Son souhait le plus cher aujourd’hui est que ce dernier se rétablisse rapidement. «Je ne supporterai pas de perdre un autre être cher.» Mais on dirait qu’elle n’a aucun souci à se faire de ce côté. Car d’après les médecins, Arvinsingh serait hors de danger. «Mo priye Bondie pou ki li donn mwa couraz. Parski si ou pa solid apre seki finn arive ou perdi la tet», lâche Bindumantee.

 

Des projets

 

Mariés depuis de longues années, Krisna et Bindumantee Ramgoolam ont connu des hauts et des bas comme tous les couples. Mais la sexagénaire ne garde que des bons souvenirs de sa vie de mariage. «Lorsque nous nous disputions et que je ne lui adressais plus la parole, Krisna finissait toujours par revenir vers moi pour recoller les morceaux», relate-t-elle, en esquissant un triste sourire. De leur union sont nés deux enfants, leur fils Arvinsing et leur fille Nirula, 38 ans, qui est établie en Australie depuis une dizaine d’années. Elle est rentrée dès qu’elle a appris la mauvaise nouvelle. «Krisna a toujours été un époux et un père strict mais aimant. C’était un homme bien. Il aimait beaucoup que nous passions du temps en famille et s’entendait bien avec tout le monde. Il adorait aussi nos sorties à la mer avec le club de 3e âge», souligne la sexagénaire.

 

Après avoir pris sa retraite – Bindumantee a longtemps travaillé dans une usine et son époux à la municipalité de Port-Louis –, le couple a ouvert la boutique My Friend, il y a une vingtaine d’années, afin de joindre les deux bouts. Les deux avaient encore de nombreux projets dont celui d’aller passer des vacances en Australie auprès de leur fille, cette année. Un rêve que Krisna chérissait mais qui se ne réalisera jamais pour lui. Lui qui est parti dans des circonstances atroces.

 

Si ses agresseurs n’ont rien emporté de matériel ce jour-là, ils sont tout de même parvenus à prendre quelque chose de beaucoup plus précieux, quelque chose qui n’a pas de prix : la vie d’un boutiquier sans histoire, aimé de tous et qui avait encore de belles choses à vivre.

 

Le suspect Ikraam Mungur placé en détention

 

Les limiers de la brigade criminelle de Port-Louis Nord le soupçonnent d’avoir participé à l’agression ayant couté la vie au boutiquier Shiam Krisna Ramgoolam, aussi connu comme Bhai Sookdev. Ikraam Mungur, un habitant de Vallée-des-Prêtres, âgé de 25 ans, a été appréhendé le mercredi 18 juillet.

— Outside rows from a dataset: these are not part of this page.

(** The handler runs: its own counters [hc] are zero, and a marker separates its
    functions from those of the interrupted code. *)
Record in_handler (p : process) (sig : Z) (hc sg : cptr) (rest : list cptr) (p1 : process) : Prop := {
  ih_cur : cur (now p1) = MkExecInfo sig (Some hc) collect_atstart None 0 0 0 (call_stack_bottom (cur (now p)));
  ih_states : st_sp (current_states p1) = st_sp (current_states p) + 1 /\ states_ok (current_states p1) /\
    (forall x, top_of (current_states p1) = Some x ->
       x_sig x = sig /\ x_cost x = Some hc /\ call_stack_bottom x = cs_sp (current_call_stack (now p))) /\
    st_entry (current_states p1) !! Z.to_nat (st_sp (current_states p)) =
      st_entry (with_top (current_states p) (cur (now p))) !! Z.to_nat (st_sp (current_states p));
  ih_fns : fs_top (current_fn_stack (now p1)) = fs_top (current_fn_stack (now p)) + 1 /\
    fs_array (current_fn_stack (now p1)) !! Z.to_nat (fs_top (current_fn_stack (now p)) + 1) = Some (Some 0) /\
    forall j, Z.of_nat j <= fs_top (current_fn_stack (now p)) ->
      fs_array (current_fn_stack (now p1)) !! j = fs_array (current_fn_stack (now p)) !! j;
  ih_calls : cs_sp (current_call_stack (now p1)) = cs_sp (current_call_stack (now p)) /\
    forall j, Z.of_nat j < cs_sp (current_call_stack (now p)) ->
      cs_entry (current_call_stack (now p1)) !! j = cs_entry (current_call_stack (now p)) !! j;
  ih_threads : thread p1 = thread p /\ current_tid p1 = current_tid p;
  ih_shared : current_fn_active (now p1) = current_fn_active (now p) /\ cx (now p1) = cx (now p) /\
    full (now p1) = full (now p) /\ jm (now p1) = jm (now p);
  ih_own : owns (es_size (full (now p))) (costs (now p1)) (hc :: sg :: rest);
  ih_zero : forall i, 0 <= i < es_size (full (now p)) -> val (costs (now p1)) hc i = 0;
  ih_costs : forall q i, q ∈ sg :: rest -> 0 <= i < es_size (full (now p)) ->
    val (costs (now p1)) q i = val (costs (now p)) q i
}.

(** The handler has entered nothing, or is back in its first function [f]. *)
Definition entered_nothing (s1 s2 : stacks) : Prop :=
  x_cxt (cur s2) = None /\ fs_top (current_fn_stack s2) = fs_top (current_fn_stack s1) /\
  current_fn_active s2 = current_fn_active s1.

Les enquêteurs se sont basés sur la description fournie par un témoin pour procéder à son arrestation. Lors d’une perquisition de son domicile, la police a mis la main sur une cagoule ressemblant à celle que portait l’un des agresseurs de Krisna et Arvinsingh Ramgoolam. Interrogé, il a cependant nié les faits qui lui sont reprochés et a déclaré qu’il se trouvait à Plaine-Verte à l’heure du drame. Il reste en détention policière le temps que l’enquête se poursuive.

 

Xavier-Luc Duval : «Un cas de trop»

 

Il se dit très concerné. Le leader de l’opposition Xavier-Luc Duval s’est rendu aux funérailles de Shiam Ramgoolam, mercredi dernier, accompagné de la députée Aurore Perraud. Il a, par la suite, fait une courte déclaration à la presse : «Malheureusement, c’est un cas de trop. Il y a une dangereuse et effrayante augmentation de la criminalité, notamment les vols avec violence et les meurtres.» Il a aussi fustigé sir Anerood Jugnauth qui, selon lui, «ne peut plus gérer la police».